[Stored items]
"""

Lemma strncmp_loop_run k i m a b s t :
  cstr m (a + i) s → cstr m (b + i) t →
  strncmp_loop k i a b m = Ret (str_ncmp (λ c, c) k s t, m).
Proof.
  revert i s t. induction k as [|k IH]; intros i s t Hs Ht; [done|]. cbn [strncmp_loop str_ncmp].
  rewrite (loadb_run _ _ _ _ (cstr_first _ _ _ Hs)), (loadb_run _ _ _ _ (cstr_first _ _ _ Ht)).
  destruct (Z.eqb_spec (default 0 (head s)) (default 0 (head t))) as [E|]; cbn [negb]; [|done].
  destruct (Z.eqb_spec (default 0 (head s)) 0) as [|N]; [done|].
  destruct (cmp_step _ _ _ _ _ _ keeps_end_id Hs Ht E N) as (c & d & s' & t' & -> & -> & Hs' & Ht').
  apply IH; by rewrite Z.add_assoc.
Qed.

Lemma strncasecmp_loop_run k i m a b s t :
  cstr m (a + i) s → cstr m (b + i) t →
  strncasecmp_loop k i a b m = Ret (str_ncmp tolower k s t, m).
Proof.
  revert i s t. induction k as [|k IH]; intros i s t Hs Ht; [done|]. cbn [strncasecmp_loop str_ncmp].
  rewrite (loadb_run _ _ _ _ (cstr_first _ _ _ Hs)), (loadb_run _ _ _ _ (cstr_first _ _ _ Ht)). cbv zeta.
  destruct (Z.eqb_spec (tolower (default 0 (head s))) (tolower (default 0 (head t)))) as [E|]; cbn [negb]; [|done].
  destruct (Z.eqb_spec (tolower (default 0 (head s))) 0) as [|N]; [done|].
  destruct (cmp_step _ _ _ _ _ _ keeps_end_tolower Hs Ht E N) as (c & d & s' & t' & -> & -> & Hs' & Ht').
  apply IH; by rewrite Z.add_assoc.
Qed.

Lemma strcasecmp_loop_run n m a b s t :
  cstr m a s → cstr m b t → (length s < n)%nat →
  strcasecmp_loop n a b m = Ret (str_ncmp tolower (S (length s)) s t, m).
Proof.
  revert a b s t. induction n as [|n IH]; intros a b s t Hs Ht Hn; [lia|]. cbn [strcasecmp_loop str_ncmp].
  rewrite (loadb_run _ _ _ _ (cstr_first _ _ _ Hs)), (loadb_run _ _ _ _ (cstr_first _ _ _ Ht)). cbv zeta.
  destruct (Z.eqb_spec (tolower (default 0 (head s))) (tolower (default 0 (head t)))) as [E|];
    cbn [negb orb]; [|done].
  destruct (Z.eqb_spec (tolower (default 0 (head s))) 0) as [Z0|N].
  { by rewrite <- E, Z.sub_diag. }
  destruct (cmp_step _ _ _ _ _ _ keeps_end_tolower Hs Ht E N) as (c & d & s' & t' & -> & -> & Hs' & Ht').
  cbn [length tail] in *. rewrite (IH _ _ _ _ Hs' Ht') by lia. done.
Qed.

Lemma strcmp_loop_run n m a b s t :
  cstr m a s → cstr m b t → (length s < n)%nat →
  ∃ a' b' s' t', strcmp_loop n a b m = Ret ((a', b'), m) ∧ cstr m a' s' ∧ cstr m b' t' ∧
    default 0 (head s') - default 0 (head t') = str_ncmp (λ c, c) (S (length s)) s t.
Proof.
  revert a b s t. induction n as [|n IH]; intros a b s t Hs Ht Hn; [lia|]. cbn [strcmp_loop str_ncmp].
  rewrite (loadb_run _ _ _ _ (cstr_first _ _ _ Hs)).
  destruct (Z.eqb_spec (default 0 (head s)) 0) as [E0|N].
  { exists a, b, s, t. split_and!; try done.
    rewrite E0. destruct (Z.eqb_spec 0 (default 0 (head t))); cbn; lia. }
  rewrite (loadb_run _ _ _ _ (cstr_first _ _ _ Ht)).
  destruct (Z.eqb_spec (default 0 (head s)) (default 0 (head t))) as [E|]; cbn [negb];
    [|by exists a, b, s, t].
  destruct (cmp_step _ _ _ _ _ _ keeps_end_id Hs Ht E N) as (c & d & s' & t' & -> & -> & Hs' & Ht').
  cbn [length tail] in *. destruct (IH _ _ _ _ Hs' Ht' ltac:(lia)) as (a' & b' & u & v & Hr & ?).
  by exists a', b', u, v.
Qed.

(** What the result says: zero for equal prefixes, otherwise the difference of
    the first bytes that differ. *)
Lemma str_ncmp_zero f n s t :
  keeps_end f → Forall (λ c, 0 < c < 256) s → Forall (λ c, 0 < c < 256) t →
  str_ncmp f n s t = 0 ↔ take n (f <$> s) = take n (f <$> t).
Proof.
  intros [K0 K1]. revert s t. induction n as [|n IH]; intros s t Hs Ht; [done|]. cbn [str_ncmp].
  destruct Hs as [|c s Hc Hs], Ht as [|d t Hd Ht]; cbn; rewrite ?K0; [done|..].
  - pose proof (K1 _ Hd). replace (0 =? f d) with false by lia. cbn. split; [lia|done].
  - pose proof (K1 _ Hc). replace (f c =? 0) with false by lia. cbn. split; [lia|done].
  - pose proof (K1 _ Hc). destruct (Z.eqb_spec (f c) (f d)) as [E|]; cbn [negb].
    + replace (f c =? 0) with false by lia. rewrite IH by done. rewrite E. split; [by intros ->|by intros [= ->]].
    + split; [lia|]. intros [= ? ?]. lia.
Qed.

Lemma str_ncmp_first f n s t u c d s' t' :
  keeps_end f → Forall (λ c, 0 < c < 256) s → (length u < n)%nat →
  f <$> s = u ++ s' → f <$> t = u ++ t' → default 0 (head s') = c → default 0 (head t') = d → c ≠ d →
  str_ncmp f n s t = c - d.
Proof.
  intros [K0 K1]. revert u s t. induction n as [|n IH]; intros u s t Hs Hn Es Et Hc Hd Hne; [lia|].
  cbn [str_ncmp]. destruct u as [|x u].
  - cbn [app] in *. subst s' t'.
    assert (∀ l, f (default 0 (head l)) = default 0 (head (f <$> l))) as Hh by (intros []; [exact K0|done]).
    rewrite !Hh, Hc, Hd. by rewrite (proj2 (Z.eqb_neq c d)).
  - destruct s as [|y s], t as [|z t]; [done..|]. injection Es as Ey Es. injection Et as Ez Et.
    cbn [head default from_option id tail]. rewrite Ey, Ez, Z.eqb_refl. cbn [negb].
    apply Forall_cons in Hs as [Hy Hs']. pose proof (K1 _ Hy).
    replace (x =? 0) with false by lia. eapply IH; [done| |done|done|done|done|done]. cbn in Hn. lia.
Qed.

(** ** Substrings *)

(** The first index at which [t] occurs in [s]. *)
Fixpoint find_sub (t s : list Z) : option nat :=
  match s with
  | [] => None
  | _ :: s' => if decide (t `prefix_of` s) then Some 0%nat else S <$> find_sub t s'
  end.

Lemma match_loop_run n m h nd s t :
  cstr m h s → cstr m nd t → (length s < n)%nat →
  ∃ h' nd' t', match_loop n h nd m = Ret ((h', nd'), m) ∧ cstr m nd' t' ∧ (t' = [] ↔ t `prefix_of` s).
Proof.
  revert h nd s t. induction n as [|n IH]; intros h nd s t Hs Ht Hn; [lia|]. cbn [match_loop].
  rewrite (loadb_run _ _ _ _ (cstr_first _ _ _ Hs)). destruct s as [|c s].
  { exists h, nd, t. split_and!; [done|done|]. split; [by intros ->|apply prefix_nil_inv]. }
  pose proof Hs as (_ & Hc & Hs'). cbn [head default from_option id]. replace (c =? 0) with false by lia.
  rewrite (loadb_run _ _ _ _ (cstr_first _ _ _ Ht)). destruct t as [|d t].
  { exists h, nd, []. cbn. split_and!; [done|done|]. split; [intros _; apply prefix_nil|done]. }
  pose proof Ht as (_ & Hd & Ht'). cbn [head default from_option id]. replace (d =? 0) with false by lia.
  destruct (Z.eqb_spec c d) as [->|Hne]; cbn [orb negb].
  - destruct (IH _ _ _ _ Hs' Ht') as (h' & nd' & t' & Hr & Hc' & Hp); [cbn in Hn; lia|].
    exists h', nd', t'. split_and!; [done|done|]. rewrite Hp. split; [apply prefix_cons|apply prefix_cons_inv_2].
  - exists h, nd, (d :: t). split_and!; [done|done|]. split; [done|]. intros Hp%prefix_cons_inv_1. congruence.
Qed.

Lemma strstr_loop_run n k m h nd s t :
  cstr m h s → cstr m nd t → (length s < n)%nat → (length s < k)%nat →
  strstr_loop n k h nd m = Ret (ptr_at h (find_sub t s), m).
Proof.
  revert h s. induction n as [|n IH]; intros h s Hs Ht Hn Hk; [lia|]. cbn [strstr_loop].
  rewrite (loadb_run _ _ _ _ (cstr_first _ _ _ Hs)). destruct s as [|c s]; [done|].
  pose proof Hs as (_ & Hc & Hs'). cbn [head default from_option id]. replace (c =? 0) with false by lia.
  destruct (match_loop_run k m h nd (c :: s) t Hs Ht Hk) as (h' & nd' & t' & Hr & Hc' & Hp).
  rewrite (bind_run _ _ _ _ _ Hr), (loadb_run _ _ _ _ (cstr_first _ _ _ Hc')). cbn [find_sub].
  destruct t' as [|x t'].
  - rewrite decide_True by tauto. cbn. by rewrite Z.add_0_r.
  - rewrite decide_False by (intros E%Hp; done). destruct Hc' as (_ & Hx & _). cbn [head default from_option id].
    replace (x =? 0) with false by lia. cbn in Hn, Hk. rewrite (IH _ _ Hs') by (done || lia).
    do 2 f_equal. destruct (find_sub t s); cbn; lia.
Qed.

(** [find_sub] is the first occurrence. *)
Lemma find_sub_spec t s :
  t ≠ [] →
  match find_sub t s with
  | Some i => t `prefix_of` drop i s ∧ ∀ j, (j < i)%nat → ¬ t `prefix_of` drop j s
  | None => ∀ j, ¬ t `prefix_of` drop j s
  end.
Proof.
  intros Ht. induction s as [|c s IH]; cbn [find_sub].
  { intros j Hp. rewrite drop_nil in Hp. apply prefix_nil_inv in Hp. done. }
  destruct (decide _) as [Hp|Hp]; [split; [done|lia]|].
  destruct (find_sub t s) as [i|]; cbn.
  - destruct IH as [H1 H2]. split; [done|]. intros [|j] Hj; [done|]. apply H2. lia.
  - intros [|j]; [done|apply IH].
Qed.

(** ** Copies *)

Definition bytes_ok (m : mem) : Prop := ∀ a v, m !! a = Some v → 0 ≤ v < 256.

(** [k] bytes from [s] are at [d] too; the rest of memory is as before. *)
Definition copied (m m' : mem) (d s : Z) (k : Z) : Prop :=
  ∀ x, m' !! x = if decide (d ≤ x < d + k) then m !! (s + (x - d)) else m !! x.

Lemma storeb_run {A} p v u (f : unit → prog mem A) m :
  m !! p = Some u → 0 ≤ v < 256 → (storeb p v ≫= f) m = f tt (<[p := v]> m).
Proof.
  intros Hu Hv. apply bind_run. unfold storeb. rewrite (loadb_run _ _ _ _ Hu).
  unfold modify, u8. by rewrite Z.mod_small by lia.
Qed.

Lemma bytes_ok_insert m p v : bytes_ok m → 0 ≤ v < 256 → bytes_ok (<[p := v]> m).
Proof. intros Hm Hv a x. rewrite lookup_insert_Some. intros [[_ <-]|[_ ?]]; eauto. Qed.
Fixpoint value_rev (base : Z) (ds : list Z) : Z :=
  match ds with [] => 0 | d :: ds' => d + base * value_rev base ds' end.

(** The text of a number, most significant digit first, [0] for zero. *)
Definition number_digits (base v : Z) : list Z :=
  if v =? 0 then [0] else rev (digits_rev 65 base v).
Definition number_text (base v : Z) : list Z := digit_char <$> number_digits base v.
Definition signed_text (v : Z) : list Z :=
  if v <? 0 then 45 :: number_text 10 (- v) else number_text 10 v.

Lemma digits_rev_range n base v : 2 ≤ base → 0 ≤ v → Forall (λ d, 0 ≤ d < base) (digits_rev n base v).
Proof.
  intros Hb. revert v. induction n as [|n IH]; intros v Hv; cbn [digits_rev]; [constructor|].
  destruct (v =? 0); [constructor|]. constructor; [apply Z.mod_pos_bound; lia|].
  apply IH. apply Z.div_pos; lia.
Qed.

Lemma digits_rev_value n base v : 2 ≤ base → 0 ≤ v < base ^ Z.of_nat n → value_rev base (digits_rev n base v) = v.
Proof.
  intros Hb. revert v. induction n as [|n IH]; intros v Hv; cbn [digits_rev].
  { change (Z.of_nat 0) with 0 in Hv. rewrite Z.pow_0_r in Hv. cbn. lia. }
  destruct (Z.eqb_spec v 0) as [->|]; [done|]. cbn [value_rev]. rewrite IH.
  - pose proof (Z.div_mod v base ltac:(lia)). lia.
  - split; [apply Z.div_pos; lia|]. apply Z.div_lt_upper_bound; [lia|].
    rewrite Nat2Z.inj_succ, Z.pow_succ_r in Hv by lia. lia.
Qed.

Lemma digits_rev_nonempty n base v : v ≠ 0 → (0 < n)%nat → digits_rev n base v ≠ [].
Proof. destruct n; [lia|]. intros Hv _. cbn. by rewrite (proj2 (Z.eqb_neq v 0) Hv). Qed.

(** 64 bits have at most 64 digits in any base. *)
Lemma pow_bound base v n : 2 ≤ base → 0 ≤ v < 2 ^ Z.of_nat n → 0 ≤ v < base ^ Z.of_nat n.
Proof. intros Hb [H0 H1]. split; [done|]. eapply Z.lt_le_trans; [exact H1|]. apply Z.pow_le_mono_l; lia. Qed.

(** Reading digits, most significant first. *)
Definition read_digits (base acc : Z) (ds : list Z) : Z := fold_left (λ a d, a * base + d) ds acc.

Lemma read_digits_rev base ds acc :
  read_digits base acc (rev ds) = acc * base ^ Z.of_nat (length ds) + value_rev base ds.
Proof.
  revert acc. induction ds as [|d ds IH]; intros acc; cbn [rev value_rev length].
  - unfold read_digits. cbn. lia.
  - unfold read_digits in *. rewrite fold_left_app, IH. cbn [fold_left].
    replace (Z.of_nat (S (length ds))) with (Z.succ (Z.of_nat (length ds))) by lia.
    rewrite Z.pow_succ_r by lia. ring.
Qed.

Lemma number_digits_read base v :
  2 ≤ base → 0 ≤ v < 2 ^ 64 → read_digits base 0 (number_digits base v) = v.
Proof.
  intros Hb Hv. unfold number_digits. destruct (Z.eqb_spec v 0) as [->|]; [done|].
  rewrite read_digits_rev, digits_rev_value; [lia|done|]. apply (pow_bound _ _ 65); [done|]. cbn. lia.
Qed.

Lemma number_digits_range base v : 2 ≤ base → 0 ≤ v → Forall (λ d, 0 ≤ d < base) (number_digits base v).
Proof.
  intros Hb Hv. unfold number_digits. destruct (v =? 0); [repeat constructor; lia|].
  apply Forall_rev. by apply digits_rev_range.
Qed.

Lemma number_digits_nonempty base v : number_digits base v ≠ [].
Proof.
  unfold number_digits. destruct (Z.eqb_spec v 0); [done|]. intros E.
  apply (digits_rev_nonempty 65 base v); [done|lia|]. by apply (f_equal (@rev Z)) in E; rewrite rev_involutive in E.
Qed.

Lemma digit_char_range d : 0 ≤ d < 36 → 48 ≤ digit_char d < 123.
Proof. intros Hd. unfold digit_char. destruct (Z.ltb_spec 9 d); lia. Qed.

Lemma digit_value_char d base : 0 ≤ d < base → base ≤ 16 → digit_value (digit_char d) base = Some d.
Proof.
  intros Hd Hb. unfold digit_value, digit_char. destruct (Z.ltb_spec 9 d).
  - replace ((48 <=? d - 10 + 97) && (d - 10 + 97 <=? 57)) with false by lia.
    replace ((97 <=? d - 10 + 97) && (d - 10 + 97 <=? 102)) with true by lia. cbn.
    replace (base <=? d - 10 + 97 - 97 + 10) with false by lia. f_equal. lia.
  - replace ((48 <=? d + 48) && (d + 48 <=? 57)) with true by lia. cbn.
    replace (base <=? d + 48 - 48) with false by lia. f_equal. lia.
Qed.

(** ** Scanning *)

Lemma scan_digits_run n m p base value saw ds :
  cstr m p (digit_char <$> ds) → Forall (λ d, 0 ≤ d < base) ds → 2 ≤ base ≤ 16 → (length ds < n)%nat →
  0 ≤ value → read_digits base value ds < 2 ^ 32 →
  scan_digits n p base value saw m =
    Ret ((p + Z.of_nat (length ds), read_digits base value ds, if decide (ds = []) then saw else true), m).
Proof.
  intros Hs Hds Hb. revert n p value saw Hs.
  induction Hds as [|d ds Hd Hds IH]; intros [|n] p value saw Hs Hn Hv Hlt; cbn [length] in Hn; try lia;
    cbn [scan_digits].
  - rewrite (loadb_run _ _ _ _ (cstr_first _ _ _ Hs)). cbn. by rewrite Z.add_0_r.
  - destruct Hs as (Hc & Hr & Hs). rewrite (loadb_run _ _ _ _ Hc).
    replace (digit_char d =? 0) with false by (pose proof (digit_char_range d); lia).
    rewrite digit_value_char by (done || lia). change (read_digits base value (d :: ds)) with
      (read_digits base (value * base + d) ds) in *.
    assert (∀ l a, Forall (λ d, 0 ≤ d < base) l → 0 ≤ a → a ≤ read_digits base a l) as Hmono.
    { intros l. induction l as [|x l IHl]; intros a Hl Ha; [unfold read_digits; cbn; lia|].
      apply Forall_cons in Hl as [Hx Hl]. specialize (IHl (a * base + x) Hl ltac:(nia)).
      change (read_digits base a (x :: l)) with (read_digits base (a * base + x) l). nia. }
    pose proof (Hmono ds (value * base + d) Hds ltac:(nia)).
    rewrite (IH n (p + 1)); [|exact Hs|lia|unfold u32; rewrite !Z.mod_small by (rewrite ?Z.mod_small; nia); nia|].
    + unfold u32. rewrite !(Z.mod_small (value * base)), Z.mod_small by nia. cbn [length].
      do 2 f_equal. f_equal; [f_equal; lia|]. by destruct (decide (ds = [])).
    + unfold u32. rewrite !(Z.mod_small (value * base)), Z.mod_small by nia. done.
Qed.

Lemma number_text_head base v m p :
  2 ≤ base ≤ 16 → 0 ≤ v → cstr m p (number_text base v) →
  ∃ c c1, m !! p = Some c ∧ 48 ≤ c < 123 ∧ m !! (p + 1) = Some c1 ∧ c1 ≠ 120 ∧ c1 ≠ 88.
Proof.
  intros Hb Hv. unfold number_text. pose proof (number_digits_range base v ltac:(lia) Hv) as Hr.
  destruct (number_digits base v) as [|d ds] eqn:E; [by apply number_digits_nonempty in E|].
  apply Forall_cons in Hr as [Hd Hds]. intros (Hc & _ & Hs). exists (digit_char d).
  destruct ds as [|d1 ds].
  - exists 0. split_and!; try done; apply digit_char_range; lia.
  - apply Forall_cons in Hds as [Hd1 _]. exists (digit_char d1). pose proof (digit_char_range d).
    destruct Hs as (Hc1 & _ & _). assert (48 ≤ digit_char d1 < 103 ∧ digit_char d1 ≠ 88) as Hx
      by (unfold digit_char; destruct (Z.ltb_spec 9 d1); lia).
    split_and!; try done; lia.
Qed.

"""

=== Work to complete ===
Set down again, word for word, the stretch of records from the line with "s as [|c s]." to the line with "Lemma strstr_loop_run n", both of those lines included.

=== Exercise solution ===
  rewrite (loadb_run _ _ _ _ (cstr_first _ _ _ Hs)). destruct s as [|c s].
  { exists h, nd, t. split_and!; [done|done|]. split; [by intros ->|apply prefix_nil_inv]. }
  pose proof Hs as (_ & Hc & Hs'). cbn [head default from_option id]. replace (c =? 0) with false by lia.
  rewrite (loadb_run _ _ _ _ (cstr_first _ _ _ Ht)). destruct t as [|d t].
  { exists h, nd, []. cbn. split_and!; [done|done|]. split; [intros _; apply prefix_nil|done]. }
  pose proof Ht as (_ & Hd & Ht'). cbn [head default from_option id]. replace (d =? 0) with false by lia.
  destruct (Z.eqb_spec c d) as [->|Hne]; cbn [orb negb].
  - destruct (IH _ _ _ _ Hs' Ht') as (h' & nd' & t' & Hr & Hc' & Hp); [cbn in Hn; lia|].
    exists h', nd', t'. split_and!; [done|done|]. rewrite Hp. split; [apply prefix_cons|apply prefix_cons_inv_2].
  - exists h, nd, (d :: t). split_and!; [done|done|]. split; [done|]. intros Hp%prefix_cons_inv_1. congruence.
Qed.

Lemma strstr_loop_run n k m h nd s t :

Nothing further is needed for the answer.